> [Exercise details] From the listing below, tally the lines that include "TargetLong". Return only the total.

> [Recorded information]

Lemma translated_linkable g t phys_pc page2 : gen_ok g → code_in_ram s → get_page_addr_code (cpu_regs (tb_cpu s)) pc = Some phys_pc →
  tbs begun !! tb = Some (header pc cs_base flags cflags (code_gen_ptr s) t) →
  second_page (cpu_regs (tb_cpu s)) (wrap 16 (g_size g)) = Some page2 →
  linkable (translated g) v tb (tb_data (with_gen g (header pc cs_base flags cflags (code_gen_ptr s) t))) phys_pc page2.
Proof.
  intros Hg Hc Hpc Ht Hp2. destruct (Hc _ _ Hpc) as (P1 & P2 & P3). destruct (translated_buffer g Hg) as [Hp _].
  assert (Hsite : ∀ n o, get2 (g_next_offset g) n = Some o → o ≠ 0xffff → ∃ j : Z, get2 (g_jmp_offset g) n = Some j ∧ 0 ≤ j ∧ j + 4 ≤ g_code_size g).
  { intros n o Ho Hne. assert (n < 2)%nat as Hn by (destruct n as [|[|n]]; simpl in Ho; [lia..|done]).
    destruct (get2_lt (g_jmp_offset g) n Hn) as [j Hj]. exists j. split; [done|]. by eapply (go_jump _ Hg). }
  split; try done.
  - apply (not_in_live s), HI.
  - simpl. pose proof tb_nat. lia.
  - by apply translated_data.
  - intros Hne. by eapply second_page_code.
  - intros n (o & Ho & Hne). destruct (Hsite n o Ho Hne) as (j & Hj & H0' & H1'). unfold jump_site. simpl in *. rewrite Hj. simpl. lia.
  - intros (o & [= <-] & Hne) (o' & [= <-] & Hne'). simpl in *. pose proof (go_two _ Hg Hne Hne'). unfold jump_site. simpl. lia.
Qed.
End Block.
(* ===== verification/TBShape.v ===== *)
(** * The shape of a block

    A block lies in one page, or starts in its first page and ends in the second
    one; new blocks are such blocks, and leave the bitmaps of pages exact. *)

From S2P Require Import Prelude CFile CString HostMem RamList Radix PhysPages RRTypes PandaCallbacks.
From S2P Require Import RRState RRReplay TBCache TBLists TBInv TBRemove TBInsert TBGen TBBitmap.
From stdpp Require Import functions list.
Local Open Scope Z_scope.

(** Widths of guest addresses: 32 or 64 bits. *)
Class TargetLongOk `{TargetLong} := target_long_ok : 13 ≤ target_long_bits ≤ 64.


Section Shape.
Context `{PhysSpace} `{TargetLong} {Regs : Type} `{!Translator Regs} `{!SpaceOk L1_MAP_ADDR_SPACE_BITS} `{!TargetLongOk}.
Implicit Types (s : tb_state Regs) (i j n tb : nat) (v : view) (t : TranslationBlock) (x y : nat * nat).

(** ** Addresses *)

Lemma wrap_page k o : 0 ≤ o < 4096 →
  wrap target_long_bits (4096 * k + o) = 4096 * (k mod 2 ^ (target_long_bits - 12)) + o.
Proof.
  intros Ho. pose proof target_long_ok as Ht. unfold wrap. replace (2 ^ target_long_bits) with (4096 * 2 ^ (target_long_bits - 12)).
  2: { change 4096 with (2 ^ 12). rewrite <-Z.pow_add_r by lia. f_equal. lia. }
  assert (0 < 2 ^ (target_long_bits - 12)) by (apply Z.pow_pos_nonneg; lia). set (m := 2 ^ (target_long_bits - 12)) in *.
  symmetry. apply (Z.mod_unique_pos _ _ (k / m)); pose proof (Z.mod_pos_bound k m); pose proof (Z.div_mod k m); nia.
Qed.

Lemma page_of k o : 0 ≤ o < 4096 → Z.land (4096 * k + o) TARGET_PAGE_MASK = 4096 * k.
Proof.
  intros Ho. rewrite page_mask. replace ((4096 * k + o) mod 4096) with o; [lia|]. apply (Z.mod_unique_pos _ _ k); lia.
Qed.

Lemma wrap_long_mod a : wrap target_long_bits a mod 4096 = a mod 4096.
Proof.
  pose proof (Z.div_mod a 4096 ltac:(lia)) as E. pose proof (Z.mod_pos_bound a 4096 ltac:(lia)) as M.
  rewrite E at 1. rewrite wrap_page by lia. symmetry. apply (Z.mod_unique_pos _ _ ((a / 4096) mod 2 ^ (target_long_bits - 12))); lia.
Qed.

(** ** The shape of a block: it lies in one page, or ends in its second one *)

Definition page_base_ok (a : Z) : Prop := 0 ≤ a ≤ 2 ^ 64 - 8192 ∧ a mod 4096 = 0.
Record block_shape t : Prop := {
  bs_size : 1 ≤ tb_size t ≤ TARGET_PAGE_SIZE;
  bs_pc : in_width target_long_bits (tb_pc t);
  bs_page : page_base_ok (page_addr t).1;
  bs_second : if decide ((page_addr t).2 = NO_PAGE) then tb_pc t mod 4096 + tb_size t ≤ 4096
              else page_base_ok (page_addr t).2 ∧ 4096 < tb_pc t mod 4096 + tb_size t;
}.
Definition shaped s v : Prop := ∀ i t, i ∈ v_live v → data s i = Some t → block_shape t.


(** ** New blocks have the shape *)

Lemma one_page pc size : in_width target_long_bits pc → 1 ≤ size ≤ 4096 →
  Z.land pc TARGET_PAGE_MASK = Z.land (wrap target_long_bits (pc + size - 1)) TARGET_PAGE_MASK ↔ pc mod 4096 + size ≤ 4096.
Proof.
  intros Hpc Hs. pose proof (Z.div_mod pc 4096 ltac:(lia)) as Ep. pose proof (Z.mod_pos_bound pc 4096 ltac:(lia)) as Hm. pose proof target_long_ok as Ht.
  assert (E2 : 2 ^ target_long_bits = 4096 * 2 ^ (target_long_bits - 12)) by (change 4096 with (2 ^ 12); rewrite <-Z.pow_add_r by lia; f_equal; lia).
  assert (Hq : 0 ≤ pc / 4096 < 2 ^ (target_long_bits - 12)) by (unfold in_width in Hpc; lia).
  assert (Hbig : 2 ≤ 2 ^ (target_long_bits - 12)) by (change 2 with (2 ^ 1) at 1; apply Z.pow_le_mono_r; lia).
  set (q := pc / 4096) in *. set (o := pc mod 4096) in *. set (M := 2 ^ (target_long_bits - 12)) in *. rewrite Ep, page_of by lia.
  destruct (decide (o + size ≤ 4096)) as [Hlt|Hge].
  - replace (4096 * q + o + size - 1) with (4096 * q + (o + size - 1)) by lia. rewrite wrap_page, page_of by lia. fold M. rewrite Z.mod_small by lia. done.
  - replace (4096 * q + o + size - 1) with (4096 * (q + 1) + (o + size - 1 - 4096)) by lia. rewrite wrap_page, page_of by lia. fold M. split; [|lia].
    intros E. assert (Eq : q = (q + 1) mod M) by lia. destruct (decide (q + 1 < M)); [rewrite Z.mod_small in Eq by lia; lia|].
    assert (q + 1 = M) as Eq' by lia. rewrite Eq', Z.mod_same in Eq by lia. lia.
Qed.

Lemma code_page_base s a : ram_ok (tb_ram s) → code_page s a → page_base_ok a.
Proof.
  intros HR (Hw & Hm & _ & b & Hb & Hr). split; [|done]. pose proof (proj1 (Forall_forall _ _) (ro_blocks _ HR) b Hb) as (B1 & B2 & B3 & B4 & B5 & B6 & B7).
  unfold in_range, in_width, RAM_ADDR_MAX in *. pose proof (Z.div_mod a 4096 ltac:(lia)). pose proof (Z.div_mod (blk_offset b) 4096 ltac:(lia)).
  pose proof (Z.div_mod (blk_length b) 4096 ltac:(lia)). lia.
Qed.

Lemma new_block_shape s s' v1 v' pc cs_base flags cflags tb : code_in_ram s → ram_ok (tb_ram s) → in_width target_long_bits pc →
  new_block pc cs_base flags cflags s' v1 v' (cpu_regs (tb_cpu s)) tb → ∀ t, data s' tb = Some t → block_shape t.
Proof.
  intros HC HR Hpc (t & ph & p2 & _ & _ & Ht & Eh & Ea & E2 & Hs & Ep) u Hu. assert (u = t) as -> by congruence. injection Eh as E3 E4 E5 E6.
  change TARGET_PAGE_SIZE with 4096 in Hs. destruct (HC _ _ Ea) as (W & M & Hcp). split; rewrite ?E3; [done|done| |].
  - rewrite Ep. simpl. by eapply code_page_base.
  - rewrite Ep. simpl. pose proof (one_page pc (tb_size t) Hpc Hs) as Hsp.
    assert (Hp2 : p2 ≠ NO_PAGE → code_page s p2) by (intros Hne; by eapply (second_page_code s pc _ _ p2 eq_refl HC)).
    unfold second_page in E2. case_decide as Hd.
    + injection E2 as <-. rewrite decide_True by done. by apply Hsp.
    + destruct (HC _ _ E2) as (W2 & M2 & _). rewrite decide_False.
      * split; [|by apply Z.nle_gt; rewrite <-Hsp]. eapply code_page_base; [done|]. apply Hp2. intros ->. rewrite page_mask in M2.
        rewrite Zminus_mod, Zmod_mod, Z.sub_diag in M2. vm_compute in M2. done.
      * intros ->. rewrite page_mask in M2. rewrite Zminus_mod, Zmod_mod, Z.sub_diag in M2. vm_compute in M2. done.
Qed.

Lemma generated_shaped s s' v v1 v' pc cs_base flags cflags o : cache_inv s v → code_in_ram s → in_width target_long_bits pc → shaped s v →
  generated s s' v v1 v' pc cs_base flags cflags o → shaped s' v'.
Proof.
  intros HI HC Hpc Hs [G1 G2 G3 G4 G5 G6 G7 G8 G9 G10 G12 G11].
  assert (H1' : ∀ i t, i ∈ v_live v1 → data s' i = Some t → block_shape t).
  { intros i t Hi Ht. rewrite G8 in Ht by done. eapply Hs; [|done]. destruct G1 as [[_ ->]|[(_ & -> & _)|(_ & _ & ->)]]; [done|set_solver|done]. }
  destruct o as [tb|]; [|by rewrite G6]. intros i t Hi Ht. destruct (decide (i = tb)) as [->|Ne].
  - eapply new_block_shape; [exact HC|apply HI|done|exact G6|done].
  - apply (H1' i t); [|done]. destruct G6 as (u & ? & ? & _ & -> & _). simpl in Hi. set_solver.
Qed.

Lemma generated_bitmaps s s' v v1 v' pc cs_base flags cflags o : cache_inv s v → bitmaps s v →
  generated s s' v v1 v' pc cs_base flags cflags o → bitmaps s' v'.
Proof.
  intros HI HB G k bm Hk Hb. destruct (gn_bitmap _ _ _ _ _ _ _ _ _ _ G k bm Hk Hb) as (Hb0 & -> & ->).
  apply (bitmap_of_in s); [|by apply HB]. intros [i n] Hx. apply (gn_data _ _ _ _ _ _ _ _ _ _ G). simpl.
  apply (li_page _ _ (ci_listed _ _ HI) k i n) in Hx as [Hi _]; [done|]. split; [done|]. unfold page_exists, bm_at in *.
  destruct (page_find (l1_map s) k); [by eexists|done].
Qed.
End Shape.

> [Exercise response] 2